The average large Australian business pays more than A$2m (US$1.45m) annually in managing its corporate expenses and almost 90% of the country’s major corporates admit to concerns over how they manage expenses, according to a survey.
Asked for specific examples of their concerns, one in three survey respondents said that inefficiencies were costly to their business, while one in four said that manual reconciliation was time consuming.
The research, conducted by pollster Opinion Matters for financial technology (fintech) company Conferma, a specialist in virtual card number (VCN) technology, suggests that Australian businesses with at least 250 employees collectively spend over A$8bn per year on managing expenses. The total is more than double the Australian foreign aid budget.

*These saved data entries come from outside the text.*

(** The calls of a conversion that runs to its end, in the order of the
    statements of [convert_checkpoint]. *)
Definition expected_calls (config : ConversionConfig) : list call :=
  Call_logging_info "input folder: %s" (input_ckpt config)
  :: (if combine_file_only config then []
      else
        [Call_create_ckpt_loader (ckpt_format config) (input_ckpt config);
         Call_load_to_actions;
         Call_quantize_by_actions (backend config) (is_symmetric config);
         Call_create_writer "weight_bins" (output_dir config)
           (backend config);
         Call_write_variables])
  ++ (if String.eqb (backend config) "xnnpack" then
        [Call_GenerateXnnpackTfLite (model_type config) (output_dir config)
           (vocab_model_file config) true (output_tflite_file config)]
      else if String.eqb (backend config) "ml_drift" then
        [Call_GenerateMlDriftTfLite (model_type config) (output_dir config)
           (vocab_model_file config) true (output_tflite_file config)]
      else []).

(** ** A reference instance of the interfaces

    The theorems below are about every implementation of [QuantizationUtil]
    and [Platform].  To run the executor and the orchestrator on concrete
    inputs, here is one of each: the primitives as the specification gives
    them, over matrices of rationals, and an in-memory platform. *)

Module Reference.

(** A matrix given by its rows; exact rationals stand for the floats. *)
Definition tensor : Type := list (list Q).

(** Rounding to the nearest integer, halves away from zero (one of the two
    roundings the spec allows). *)
Definition Qround (x : Q) : Z :=
  let n := Qnum x in
  let d := Z.pos (Qden x) in
  Z.sgn n * ((2 * Z.abs n + d) / (2 * d)).

Definition clamp (lo hi z : Z) : Z := Z.max lo (Z.min hi z).

Definition Qmin_list (x : Q) (xs : list Q) : Q := foldr Qmin x xs.
Definition Qmax_list (x : Q) (xs : list Q) : Q := foldr Qmax x xs.

(** The spec leaves the epsilon of a degenerate slice open. *)
Definition epsilon : Q := 1 # 1000000.

Definition nonzero_scale (s : Q) : Q := if Qeq_bool s 0 then epsilon else Qred s.

(** Modelled from the spec: the symmetric mode of
    [quantization_util.quantize_tensor] on one slice,
    scale = max(|min|, |max|) / (2^(bits-1) - 1), values rounded and clamped
    to [-(2^(bits-1)-1), 2^(bits-1)-1]. *)
Definition quantize_slice_sym (bits : Z) (slice : list Q) : list Q * Q :=
  match slice with
  | [] => ([], epsilon)
  | x :: xs =>
      let qmax := 2 ^ (bits - 1) - 1 in
      let amax := Qmax (Qabs (Qmin_list x xs)) (Qabs (Qmax_list x xs)) in
      let scale := nonzero_scale (amax / inject_Z qmax) in
      (map (λ v, inject_Z (clamp (- qmax) qmax (Qround (v / scale)))) slice,
       scale)
  end.

(** Modelled from the spec: the asymmetric mode on one slice,
    scale = (max - min) / (2^bits - 1), zero_point = round(-min / scale)
    clamped to [0, 2^bits - 1], values rounded, shifted by the zero point
    and clamped to the same range. *)
Definition quantize_slice_asym (bits : Z) (slice : list Q)
  : list Q * Q * Q :=
  match slice with
  | [] => ([], epsilon, 0%Q)
  | x :: xs =>
      let top := 2 ^ bits - 1 in
      let lo := Qmin_list x xs in
      let scale := nonzero_scale ((Qmax_list x xs - lo) / inject_Z top) in
      let zp := clamp 0 top (Qround (- lo / scale)) in
      (map (λ v, inject_Z (clamp 0 top (Qround (v / scale) + zp))) slice,
       scale, inject_Z zp)
  end.

(** Columns of a matrix (of the width of its first row) and back. *)
Definition transpose (t : tensor) : tensor :=
  match t with
  | [] => []
  | row :: _ =>
      map (λ j, omap (λ r : list Q, r !! j) t) (seq 0 (length row))
  end.

(** The slices along an axis of a matrix: its rows for axis 0, its columns
    for axis 1; any other axis is out of bounds. *)
Definition slices (axis : option Z) (t : tensor) : result tensor :=
  match axis with
  | Some 0 => Ok t
  | Some 1 => Ok (transpose t)
  | _ => Raise (ValueError "axis out of bounds")
  end.

Definition unslice (axis : option Z) (t : tensor) : tensor :=
  match axis with
  | Some 1 => transpose t
  | _ => t
  end.

(** Modelled from the spec: [quantization_util.quantize_tensor], one scale
    (and zero point) per index along [axis], bit widths 2 to 8. *)
Definition quantize_tensor (var : tensor) (axis : option Z) (sym : bool)
    (number_bits : Z) : result (pytuple tensor) :=
  if (2 <=? number_bits) && (number_bits <=? 8) then
    ss ← slices axis var;
    if sym then
      let qs := map (quantize_slice_sym number_bits) ss in
      Ok (Tuple2 (unslice axis (map fst qs)) (map (λ q, [snd q]) qs))
    else
      let qs := map (quantize_slice_asym number_bits) ss in
      Ok (Tuple3 (unslice axis (map (λ q, fst (fst q)) qs))
                 (map (λ q, [snd (fst q)]) qs)
                 (map (λ q, [snd q]) qs))
  else Raise (ValueError "number_bits must be between 2 and 8").

(** Modelled from the spec: [quantization_util.update_to_uint4] adds 8 to the
    quantized values and to the zero points and leaves the scale alone. *)
Definition update_to_uint4 (var scale zp : tensor)
  : result (pytuple tensor) :=
  let shift := map (map (λ v, Qred (v + 8))) in
  Ok (Tuple3 (shift var) scale (shift zp)).

#[global] Instance quantization_util : QuantizationUtil tensor :=
  Build_QuantizationUtil tensor quantize_tensor update_to_uint4.

(** *** An in-memory platform

    Paths are plain strings and a file system maps a path to what is there.
    Its files have no content: a checkpoint holds no tensors, and weight and
    model files are only created. *)

Inductive node : Type := File | Dir.

#[global] Instance node_eq_dec : EqDecision node.
Proof. solve_decision. Defined.

Definition isfile (path : string) (fs : gmap string node) : bool :=
  bool_decide (fs !! path = Some File).

Definition isdir (path : string) (fs : gmap string node) : bool :=
  bool_decide (fs !! path = Some Dir).

Definition is_slash (c : ascii) : bool := Ascii.eqb c "/"%char.

Fixpoint drop_while {A} (p : A → bool) (l : list A) : list A :=
  match l with
  | [] => []
  | x :: l' => if p x then drop_while p l' else l
  end.

(** [posixpath.dirname]: up to the last slash, trailing slashes stripped
    unless nothing else is left. *)
Definition dirname (path : string) : string :=
  let head :=
    reverse (drop_while (λ c, negb (is_slash c))
               (reverse (String.list_ascii_of_string path))) in
  if forallb is_slash head then String.string_of_list_ascii head
  else String.string_of_list_ascii (reverse (drop_while is_slash (reverse head))).

(** [posixpath.join] of two components. *)
Definition join (a b : string) : string :=
  match b with
  | String "/"%char _ => b
  | _ =>
      if String.eqb a "" || forallb is_slash
                              (take 1 (reverse (String.list_ascii_of_string a)))
      then a +:+ b
      else a +:+ "/" +:+ b
  end.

The surveyed businesses typically have around 364 staff authorised to make purchases, pushing up the cost of managing these multiple expenses streams. “What we are seeing here is billions of dollars being wasted due to a confused landscape of multiple employees making multiple payments and using outdated methods to claim expenses,” said Simon Barker, chief executive officer (CEO) of Conferma.
“It is costing Australian business time and money to navigate this landscape and should be subject to much more rigorous control and oversight. Companies have to pay expenses; it’s a critical part of business life. Yet there is no additional reason why companies should face operational inefficiencies and excessive business costs.
“It is clear that the finance professionals we have spoken to are very concerned about the management of expenses and, with the costs that we have identified, it is easy to see why there is such concern. A business spending $2m a year on expenses management is not a business operating at peak efficiency.”
Respondents generally agreed that management costs can be curbed through increased use of technology and automation. Of the finance professionals surveyed who manage the expense claim system 60% mentioned the ability of employees to make purchases on mobile devices as a possible solution. Asked about the growing technology of virtual card numbers, 44% of the finance professionals surveyed said that they had heard of them with 13% currently using them.
However, a London summit on the industry’s introduction of the technology cautions that testing and acceptance are still at an early stage and firms should proceed with caution.